Em nosso último número demos as linhas gerais de um estranho incidente verificado entre esta revista e a Faculdade de Filosofia da Universidade do Paraná. (1) Em linhas gerais, trata-se do seguinte: Anhembi estava sendo há varios anos enviada gratuitamente à Biblioteca daquela Faculdade, como acontece aliás com inumeros institutos de cultura do Brasil e do exterior. Devido á solidariedade sem restrições manifestada por esta revista ao professor Anísio Teixeira, o diretor da mesma Faculdade, Homero Batista Barros, mandou escrever á nossa redação uma carta pela qual dizia deixassemos de enviar a revista pois a Faculdade de Filosofia de Curitiba não mais queria ser sua assinante. Respondemos, esclarecendo, tratar-se de um equívoco, pois nunca aquela Faculdade fôra assinante da revista, enviada pontualmente a título gratuito, dada a consideração que nos merecia a Universidade do Paraná. Como porém soubessemos da pessima qualidade espiritual da direção da Faculdade de Filosofia, cujo titular, o Sr. Homero de Barros, se destaca por uma torva conformação espiritual, profundamente reacionaria e odientamente clerical, e para que a nossa revista não faltasse a professores e estudantes que a procuram ler todos os meses, declaramos que passariamos a enviar a revista dora avante á Reitoria da Universidade, a fim de que não pudesse ser a sua leitura sonegada na Faculdade de Filosofia. E assim passamos a fazer.
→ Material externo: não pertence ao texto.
(* ===== verification/NodeViewHolder.v ===== *)
(** * NodeViewHolder: the actor that applies modifiers to the node's view

    core/NodeViewHolder.scala.  History, minimal state, vault and memory pool are
    the application's: a class gives the methods of the framework's traits the
    actor calls (History.scala, HistoryReader.scala, MinimalState.scala,
    Vault.scala, MemoryPool.scala), as functions of values, which is how the
    traits are declared: an instance that changes in place is not covered.  What
    the actor publishes on the event stream and answers to a sender is the list
    [out], in order. *)

From S2P Require Import Prelude DeliveryTracker ModifiersCache.

(** ** The components of the view *)

(** History.ProgressInfo: its constructor refuses modifiers to remove without a
    branch point *)
Record ProgressInfo (PMOD : Type) := Progress {
  branchPoint : option ModifierId;
  toRemove : list PMOD;
  toApply : list PMOD;
  progress_required : match toRemove with [] => true | _ => bool_decide (is_Some branchPoint) end = true
}.
Arguments Progress {PMOD}. Arguments branchPoint {PMOD}. Arguments toRemove {PMOD}. Arguments toApply {PMOD}. Arguments progress_required {PMOD}.

Definition chainSwitchingNeeded {PMOD} (p : ProgressInfo PMOD) : bool := match toRemove p with [] => false | _ => true end.

Class NodeViewParts (PMOD TX HIS MS VL MP : Type) := {
  mod_id : PMOD -> ModifierId;
  carried : PMOD -> option (list TX);               (* of a TransactionsCarryingPersistentNodeViewModifier *)
  tx_id : TX -> ModifierId;
  (* History *)
  history_contains : HIS -> ModifierId -> bool;
  applicableTry : HIS -> PMOD -> Try unit;
  openSurfaceIds : HIS -> list ModifierId;
  append : HIS -> PMOD -> Try (HIS * ProgressInfo PMOD);
  reportModifierIsValid : HIS -> PMOD -> Try HIS;
  reportModifierIsInvalid : HIS -> PMOD -> ProgressInfo PMOD -> Try (HIS * ProgressInfo PMOD);
  (* MinimalState; TransactionValidation if the state has it *)
  version : MS -> ModifierId;
  applyModifier : MS -> PMOD -> Try MS;
  rollbackTo : MS -> ModifierId -> Try MS;
  validate : option (MS -> TX -> Try unit);
  (* Vault *)
  scanOffchain : VL -> TX -> VL;
  scanPersistent : VL -> PMOD -> VL;
  vault_rollback : VL -> ModifierId -> Try VL;
  (* MemoryPool *)
  pool_put : MP -> TX -> Try MP;
  putWithoutCheck : MP -> list TX -> MP;
  pool_filter : MP -> (TX -> bool) -> MP
}.

Section Holder.
Context {PMOD TX HIS MS VL MP : Type} `{NV : !NodeViewParts PMOD TX HIS MS VL MP}.
Context (handlingTransactionsEnabled : bool) (maxModifiersCacheSize : Z).

Record NodeView := View { history : HIS; minimalState : MS; vault : VL; memoryPool : MP }.

Inductive ViewEvent :=
| SuccessfulTransaction (tx : TX)
| FailedTransaction (id : ModifierId) (e : exn) (immediateFailure : bool)
| ChangedHistory (h : HIS)
| ChangedState (s : MS)
| ChangedVault (v : VL)
| ChangedMempool (m : MP)
| StartingPersistentModifierApplication (m : PMOD)
| SyntacticallySuccessfulModifier (m : PMOD)
| SyntacticallyFailedModification (m : PMOD) (e : exn)
| NewOpenSurface (ids : list ModifierId)
| SemanticallySuccessfulModifier (m : PMOD)
| SemanticallyFailedModification (m : PMOD) (e : exn)
| RollbackFailed
| ModifiersProcessingResult (applied cleared : list PMOD)
| CurrentView (v : NodeView).                       (* what f is applied to, for the sender *)

Record Holder := mkHolder { nodeView : NodeView; modifiersCache : Cache (PMOD := PMOD); out : list ViewEvent }.
Abbreviation NVH := (Eff Holder).

Definition publish (o : ViewEvent) : NVH unit := modify (fun d => mkHolder (nodeView d) (modifiersCache d) (out d ++ [o])).
Fixpoint publish_all (l : list ViewEvent) : NVH unit := match l with [] => ret tt | o :: l' => publish o ;! publish_all l' end.
Definition on_cache {A} (f : Cache (PMOD := PMOD) -> A * Cache (PMOD := PMOD)) : NVH A :=
  fun d => let '(a, c) := f (modifiersCache d) in (mkHolder (nodeView d) c (out d), Success a).

(** updateNodeView *)
Definition publish_if {A} (o : option A) (f : ViewEvent) : NVH unit := match o with Some _ => publish f | None => ret tt end.
Definition updateNodeView (updatedHistory : option HIS) (updatedState : option MS) (updatedVault : option VL) (updatedMempool : option MP) : NVH unit :=
  let! v := gets nodeView in
  let newNodeView := View (default (history v) updatedHistory) (default (minimalState v) updatedState)
                          (default (vault v) updatedVault) (default (memoryPool v) updatedMempool) in
  publish_if updatedHistory (ChangedHistory (history newNodeView)) ;!
  publish_if updatedState (ChangedState (minimalState newNodeView)) ;!
  publish_if updatedVault (ChangedVault (vault newNodeView)) ;!
  publish_if updatedMempool (ChangedMempool (memoryPool newNodeView)) ;!
  modify (fun d => mkHolder newNodeView (modifiersCache d) (out d)).

Definition validate_tx (s : MS) (tx : TX) : Try unit := match validate with Some v => v s tx | None => Success tt end.

Definition txModify (tx : TX) : NVH unit :=
  let! v := gets nodeView in
  match validate_tx (minimalState v) tx with
  | Success _ =>
      match pool_put (memoryPool v) tx with
      | Success newPool =>
          let newVault := scanOffchain (vault v) tx in
          updateNodeView None None (Some newVault) (Some newPool) ;!
          publish (SuccessfulTransaction tx)
      | Failure e => publish (FailedTransaction (tx_id tx) e true)
      end
  | Failure e => publish (FailedTransaction (tx_id tx) e true)
  end.

Definition extractTransactions (m : PMOD) : list TX := default [] (carried m).

Definition updateMemPool (blocksRemoved blocksApplied : list PMOD) (memPool : MP) (state : MS) : MP :=
  if handlingTransactionsEnabled then
    let rolledBackTxs := flat_map extractTransactions blocksRemoved in
    let appliedTxs := flat_map extractTransactions blocksApplied in
    pool_filter (putWithoutCheck memPool rolledBackTxs)
      (fun tx => negb (existsb (fun t => bool_decide (tx_id t = tx_id tx)) appliedTxs) && isSuccess (validate_tx state tx))
  else memPool.

(** indexWhere, drop *)
Fixpoint from_index (l : list PMOD) (id : ModifierId) : list PMOD :=
  match l with
  | [] => []
  | m :: l' => if bool_decide (mod_id m = id) then l else from_index l' id
  end.
Definition trimChainSuffix (suffix : list PMOD) (rollbackPoint : ModifierId) : list PMOD := from_index suffix rollbackPoint.

(** ** updateState *)

Record UpdateInformation := Update {
  u_history : HIS; u_state : MS; failedMod : option PMOD; alternativeProgressInfo : option (ProgressInfo PMOD); u_suffix : list PMOD
}.

(** The step of the fold of applyState *)
Definition apply_one (history : HIS) (progressInfo : ProgressInfo PMOD) (acc : Try UpdateInformation) (modToApply : PMOD) : NVH (Try UpdateInformation) :=
  match acc with
  | Failure ex => ret (Failure ex)
  | Success updateInfo =>
      match failedMod updateInfo with
      | Some _ => ret acc
      | None =>
          match applyModifier (u_state updateInfo) modToApply with
          | Success stateAfterApply =>
              match reportModifierIsValid history modToApply with
              | Success newHis =>
                  publish (SemanticallySuccessfulModifier modToApply) ;!
                  ret (Success (Update newHis stateAfterApply None None (u_suffix updateInfo ++ [modToApply])))
              | Failure ex => ret (Failure ex)
              end
          | Failure e =>
              match reportModifierIsInvalid history modToApply progressInfo with
              | Success (newHis, newProgressInfo) =>
                  publish (SemanticallyFailedModification modToApply e) ;!
                  ret (Success (Update newHis (u_state updateInfo) (Some modToApply) (Some newProgressInfo) (u_suffix updateInfo)))
              | Failure ex => ret (Failure ex)
              end
          end
      end
  end.
Fixpoint fold_apply (history : HIS) (progressInfo : ProgressInfo PMOD) (acc : Try UpdateInformation) (l : list PMOD) : NVH (Try UpdateInformation) :=
  match l with
  | [] => ret acc
  | m :: l' => let! acc' := apply_one history progressInfo acc m in fold_apply history progressInfo acc' l'
  end.
Definition applyState (history : HIS) (stateToApply : MS) (suffixTrimmed : list PMOD) (progressInfo : ProgressInfo PMOD) : NVH (Try UpdateInformation) :=
  fold_apply history progressInfo (Success (Update history stateToApply None None suffixTrimmed)) (toApply progressInfo).

Fixpoint updateState (fuel : nat) (history : HIS) (state : MS) (progressInfo : ProgressInfo PMOD) (suffixApplied : list PMOD) : NVH (HIS * Try MS * list PMOD) :=
  match fuel with
  | O => throw NoFuel
  | S fuel =>
      let! (stateToApplyTry, suffixTrimmed) :=
        if chainSwitchingNeeded progressInfo then
          match branchPoint progressInfo with
          | None => throw NoSuchElement
          | Some branchingPoint =>
              if bool_decide (version state = branchingPoint) then ret (Success state, [])
              else ret (rollbackTo state branchingPoint, trimChainSuffix suffixApplied branchingPoint)
          end
        else ret (Success state, suffixApplied) in
      match stateToApplyTry with
      | Success stateToApply =>
          let! info := applyState history stateToApply suffixTrimmed progressInfo in
          match info with
          | Success stateUpdateInfo =>
              match failedMod stateUpdateInfo with
              | Some _ =>
                  match alternativeProgressInfo stateUpdateInfo with
                  | None => throw NoSuchElement
                  | Some alternative => updateState fuel (u_history stateUpdateInfo) (u_state stateUpdateInfo) alternative (u_suffix stateUpdateInfo)
                  end
              | None => ret (u_history stateUpdateInfo, Success (u_state stateUpdateInfo), u_suffix stateUpdateInfo)
              end
          | Failure ex => ret (history, Failure ex, suffixTrimmed)
          end
      | Failure _ => publish RollbackFailed ;! throw NotImplemented
      end
  end.

(** ** Handlers *)

Definition pmodModify (fuel : nat) (pmod : PMOD) : NVH unit :=
  let! v := gets nodeView in
  if history_contains (history v) (mod_id pmod) then ret tt else
  publish (StartingPersistentModifierApplication pmod) ;!
  match append (history v) pmod with
  | Success (historyBeforeStUpdate, progressInfo) =>
      publish (SyntacticallySuccessfulModifier pmod) ;!
      publish (NewOpenSurface (openSurfaceIds historyBeforeStUpdate)) ;!
      match toApply progressInfo with
      | [] => updateNodeView (Some historyBeforeStUpdate) None None None
      | _ =>
          let! (newHistory, newStateTry, blocksApplied) := updateState fuel historyBeforeStUpdate (minimalState v) progressInfo [] in
          match newStateTry with
          | Success newMinState =>
              let newMemPool := updateMemPool (toRemove progressInfo) blocksApplied (memoryPool v) newMinState in
              let! newVault :=
                if chainSwitchingNeeded progressInfo
                then match branchPoint progressInfo with Some p => lift_try (vault_rollback (vault v) p) | None => throw NoSuchElement end
                else ret (vault v) in
              (* blocksApplied.foreach(newVault.scanPersistent): the vaults it gives are dropped *)
              updateNodeView (Some newHistory) (Some newMinState) (Some newVault) (Some newMemPool)
          | Failure _ => updateNodeView (Some newHistory) None None None
          end
      end
  | Failure e => publish (SyntacticallyFailedModification pmod e)
  end.

(** processRemoteModifiers: the loop removes a modifier from the cache each time,
    so the entries of the cache bound its rounds *)
Fixpoint applyLoop (rounds fuel : nat) (applied : list PMOD) : NVH (list PMOD) :=
  match rounds with
  | O => throw NoFuel
  | S rounds =>
      let! v := gets nodeView in
      let! candidate := on_cache (popCandidate applicableTry (history v)) in
      match candidate with
      | Some m => pmodModify fuel m ;! applyLoop rounds fuel (m :: applied)
      | None => ret applied
      end
  end.
Fixpoint put_all (mods : list PMOD) (c : Cache (PMOD := PMOD)) : Cache (PMOD := PMOD) :=
  match mods with [] => c | m :: mods' => put_all mods' (put maxModifiersCacheSize (mod_id m) m c) end.
Definition processRemoteModifiers (fuel : nat) (mods : list PMOD) : NVH unit :=
  on_cache (fun c => (tt, put_all mods c)) ;!
  let! c := gets modifiersCache in
  let! applied := applyLoop (S (length (cache c))) fuel [] in
  let! cleared := on_cache (cleanOverfull maxModifiersCacheSize) in
  publish (ModifiersProcessingResult applied cleared).

Inductive Message :=
| ModifiersFromRemote (mods : list PMOD)
| LocallyGeneratedModifier (pmod : PMOD)
| NewTransactions (txs : list TX)                    (* LocallyGeneratedTransaction, TransactionsFromRemote *)
| EliminateTransactions (ids : list ModifierId)
| GetDataFromCurrentView
| GetNodeViewChanges (history state vault mempool : bool).

Fixpoint each_tx (f : TX -> NVH unit) (l : list TX) : NVH unit := match l with [] => ret tt | tx :: l' => f tx ;! each_tx f l' end.

Definition receive (fuel : nat) (msg : Message) : NVH unit :=
  match msg with
  | ModifiersFromRemote mods => processRemoteModifiers fuel mods
  | LocallyGeneratedModifier pmod => pmodModify fuel pmod
  | NewTransactions txs =>
      if handlingTransactionsEnabled then each_tx txModify txs
      else each_tx (fun tx => publish (FailedTransaction (tx_id tx) (Raised "Transactions handling disabled") false)) txs
  | EliminateTransactions ids =>
      let! v := gets nodeView in
      let updatedPool := pool_filter (memoryPool v) (fun tx => negb (bool_decide (tx_id tx ∈ ids))) in
      updateNodeView None None None (Some updatedPool) ;!
      publish_all ((fun id => FailedTransaction id (Raised "Became invalid") false) <$> ids)
  | GetDataFromCurrentView => let! v := gets nodeView in publish (CurrentView v)
  | GetNodeViewChanges h s vl mp =>
      let! v := gets nodeView in
      (if h then publish (ChangedHistory (history v)) else ret tt) ;!
      (if s then publish (ChangedState (minimalState v)) else ret tt) ;!
      (if vl then publish (ChangedVault (vault v)) else ret tt) ;!
      (if mp then publish (ChangedMempool (memoryPool v)) else ret tt)
  end.
End Holder.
O incidente estaria encerrado, se não foram informações que nos chegaram diretamente de Curitiba, trazidas por alguns professores e um numero apreciavel de alunos, os quais, isoladamente, nos enviaram informes edificantes e profundamente desmoralizadores para um instituto de ensino superior que não é um estabelecimento privado confessional e sim uma Universidade federal, e não pode portanto, de forma alguma, ser dominada pelo sectarismo intorelante de um grupo ou de um individuo que queiram impor a um estabelecimento oficial uma orientação nitidamente e estreitamente religiosa, contrariando todas as leis, inclusive a Constituição Federal.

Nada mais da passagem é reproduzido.